* [Directions] From the data below, return the exact lines starting at the line containing "(** The [try] block of [check_asgi_module_direct]: import" and ending at the line containing "(** [check_asgi_module_direct]: the", both included, and nothing else.

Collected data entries
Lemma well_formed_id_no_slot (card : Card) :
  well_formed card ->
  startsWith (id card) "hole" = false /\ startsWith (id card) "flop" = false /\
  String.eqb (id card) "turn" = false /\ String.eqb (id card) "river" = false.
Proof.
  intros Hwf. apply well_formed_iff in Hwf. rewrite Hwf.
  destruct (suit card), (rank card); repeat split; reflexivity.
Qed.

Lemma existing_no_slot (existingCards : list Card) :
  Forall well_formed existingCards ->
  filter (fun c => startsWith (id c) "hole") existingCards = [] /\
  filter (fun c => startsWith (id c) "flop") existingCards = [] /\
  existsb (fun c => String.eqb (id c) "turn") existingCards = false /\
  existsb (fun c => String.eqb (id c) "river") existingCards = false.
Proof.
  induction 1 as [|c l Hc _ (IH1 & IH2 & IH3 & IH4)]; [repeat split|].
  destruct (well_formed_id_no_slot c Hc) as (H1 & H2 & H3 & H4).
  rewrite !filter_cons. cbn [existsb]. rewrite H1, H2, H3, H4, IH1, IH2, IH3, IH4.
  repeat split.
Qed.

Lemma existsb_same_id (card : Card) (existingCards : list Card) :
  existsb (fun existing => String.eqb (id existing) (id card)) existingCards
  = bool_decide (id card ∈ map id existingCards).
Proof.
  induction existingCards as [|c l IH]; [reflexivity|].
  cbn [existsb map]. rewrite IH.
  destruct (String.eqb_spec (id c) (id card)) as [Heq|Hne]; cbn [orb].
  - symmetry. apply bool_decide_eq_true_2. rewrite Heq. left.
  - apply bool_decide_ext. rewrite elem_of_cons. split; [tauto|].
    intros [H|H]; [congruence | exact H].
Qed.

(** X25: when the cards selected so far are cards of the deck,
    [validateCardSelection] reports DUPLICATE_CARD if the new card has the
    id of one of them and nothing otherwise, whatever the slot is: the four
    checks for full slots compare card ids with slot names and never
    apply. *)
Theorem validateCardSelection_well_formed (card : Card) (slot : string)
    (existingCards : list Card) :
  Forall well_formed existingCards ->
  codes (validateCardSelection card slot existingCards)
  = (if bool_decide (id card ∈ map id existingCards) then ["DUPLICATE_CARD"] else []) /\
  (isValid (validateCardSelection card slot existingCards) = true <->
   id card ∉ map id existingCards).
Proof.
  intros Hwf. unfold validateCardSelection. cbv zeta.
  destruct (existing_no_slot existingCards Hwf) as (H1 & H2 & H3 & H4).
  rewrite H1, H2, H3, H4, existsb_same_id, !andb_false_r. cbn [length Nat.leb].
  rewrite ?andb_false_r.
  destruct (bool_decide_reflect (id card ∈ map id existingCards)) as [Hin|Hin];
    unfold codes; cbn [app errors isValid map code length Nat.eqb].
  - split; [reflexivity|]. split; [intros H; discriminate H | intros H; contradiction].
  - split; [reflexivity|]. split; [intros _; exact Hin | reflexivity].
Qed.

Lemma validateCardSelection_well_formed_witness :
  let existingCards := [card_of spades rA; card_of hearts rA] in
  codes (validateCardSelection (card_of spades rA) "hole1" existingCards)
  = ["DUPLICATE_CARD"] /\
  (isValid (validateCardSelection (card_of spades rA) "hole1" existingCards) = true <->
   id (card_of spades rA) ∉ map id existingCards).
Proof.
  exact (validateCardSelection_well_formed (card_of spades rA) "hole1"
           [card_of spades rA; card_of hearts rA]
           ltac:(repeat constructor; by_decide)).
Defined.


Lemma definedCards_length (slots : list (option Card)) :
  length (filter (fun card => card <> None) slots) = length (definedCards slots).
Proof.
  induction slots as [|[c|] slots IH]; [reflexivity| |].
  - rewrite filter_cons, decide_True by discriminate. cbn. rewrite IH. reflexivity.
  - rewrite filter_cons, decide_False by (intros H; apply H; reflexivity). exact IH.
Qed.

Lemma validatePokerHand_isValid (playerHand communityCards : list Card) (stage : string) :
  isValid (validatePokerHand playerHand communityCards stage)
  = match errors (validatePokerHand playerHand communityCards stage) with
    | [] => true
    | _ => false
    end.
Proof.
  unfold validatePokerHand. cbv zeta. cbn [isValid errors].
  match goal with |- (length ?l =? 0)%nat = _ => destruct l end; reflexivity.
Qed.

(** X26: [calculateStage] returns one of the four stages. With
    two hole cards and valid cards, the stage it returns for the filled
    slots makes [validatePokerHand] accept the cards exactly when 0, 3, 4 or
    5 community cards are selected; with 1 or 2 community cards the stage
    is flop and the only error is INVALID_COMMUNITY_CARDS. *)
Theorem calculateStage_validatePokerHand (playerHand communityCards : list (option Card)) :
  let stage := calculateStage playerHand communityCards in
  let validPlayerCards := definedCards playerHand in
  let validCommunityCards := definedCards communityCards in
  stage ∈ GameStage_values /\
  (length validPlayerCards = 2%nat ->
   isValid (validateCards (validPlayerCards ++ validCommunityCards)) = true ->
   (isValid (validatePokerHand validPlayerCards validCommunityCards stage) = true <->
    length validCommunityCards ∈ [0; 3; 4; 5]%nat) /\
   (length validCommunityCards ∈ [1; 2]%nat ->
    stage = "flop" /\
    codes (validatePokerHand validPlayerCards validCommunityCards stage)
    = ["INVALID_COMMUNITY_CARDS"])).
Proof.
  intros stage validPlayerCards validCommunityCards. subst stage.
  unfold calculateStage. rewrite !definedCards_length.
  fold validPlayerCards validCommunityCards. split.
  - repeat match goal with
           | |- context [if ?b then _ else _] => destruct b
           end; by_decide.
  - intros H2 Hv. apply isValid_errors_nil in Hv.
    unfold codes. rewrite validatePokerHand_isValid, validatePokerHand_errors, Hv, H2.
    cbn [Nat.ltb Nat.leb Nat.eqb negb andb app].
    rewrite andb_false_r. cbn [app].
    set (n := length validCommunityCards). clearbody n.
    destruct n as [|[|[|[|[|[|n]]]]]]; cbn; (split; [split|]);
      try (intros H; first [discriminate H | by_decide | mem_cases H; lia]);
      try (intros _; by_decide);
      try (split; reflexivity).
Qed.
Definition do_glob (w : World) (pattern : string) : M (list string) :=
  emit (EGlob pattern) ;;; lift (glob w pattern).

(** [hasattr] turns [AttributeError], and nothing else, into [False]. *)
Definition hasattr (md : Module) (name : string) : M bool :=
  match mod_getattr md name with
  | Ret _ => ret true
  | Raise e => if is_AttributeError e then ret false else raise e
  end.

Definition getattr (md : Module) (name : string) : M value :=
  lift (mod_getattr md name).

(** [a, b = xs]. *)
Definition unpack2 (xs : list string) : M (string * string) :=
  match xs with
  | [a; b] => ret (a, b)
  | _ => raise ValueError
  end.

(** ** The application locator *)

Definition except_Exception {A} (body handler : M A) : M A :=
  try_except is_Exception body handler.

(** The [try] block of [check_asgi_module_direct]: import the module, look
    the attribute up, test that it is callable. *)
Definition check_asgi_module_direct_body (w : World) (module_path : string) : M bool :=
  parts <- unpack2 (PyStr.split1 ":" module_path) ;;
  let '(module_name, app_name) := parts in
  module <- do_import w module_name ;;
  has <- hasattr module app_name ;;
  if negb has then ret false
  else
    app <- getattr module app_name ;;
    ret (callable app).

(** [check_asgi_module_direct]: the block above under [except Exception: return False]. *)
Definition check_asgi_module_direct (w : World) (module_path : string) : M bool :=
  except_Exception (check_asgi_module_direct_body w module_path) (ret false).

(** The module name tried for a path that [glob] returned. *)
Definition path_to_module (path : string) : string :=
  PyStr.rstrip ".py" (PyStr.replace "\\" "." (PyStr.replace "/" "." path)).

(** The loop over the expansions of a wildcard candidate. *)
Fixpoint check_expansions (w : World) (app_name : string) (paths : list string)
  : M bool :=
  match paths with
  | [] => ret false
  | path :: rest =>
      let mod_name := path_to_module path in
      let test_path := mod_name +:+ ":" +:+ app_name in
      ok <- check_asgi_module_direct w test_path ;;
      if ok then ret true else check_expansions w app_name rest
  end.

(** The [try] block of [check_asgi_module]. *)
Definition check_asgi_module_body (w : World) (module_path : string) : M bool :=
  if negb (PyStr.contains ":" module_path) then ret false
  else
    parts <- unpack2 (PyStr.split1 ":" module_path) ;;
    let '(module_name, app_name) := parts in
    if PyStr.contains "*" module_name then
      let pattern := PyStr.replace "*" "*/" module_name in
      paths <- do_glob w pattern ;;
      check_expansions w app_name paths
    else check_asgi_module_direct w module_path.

* [Solution to this exercise]
(** The [try] block of [check_asgi_module_direct]: import the module, look
    the attribute up, test that it is callable. *)
Definition check_asgi_module_direct_body (w : World) (module_path : string) : M bool :=
  parts <- unpack2 (PyStr.split1 ":" module_path) ;;
  let '(module_name, app_name) := parts in
  module <- do_import w module_name ;;
  has <- hasattr module app_name ;;
  if negb has then ret false
  else
    app <- getattr module app_name ;;
    ret (callable app).

(** [check_asgi_module_direct]: the block above under [except Exception: return False]. *)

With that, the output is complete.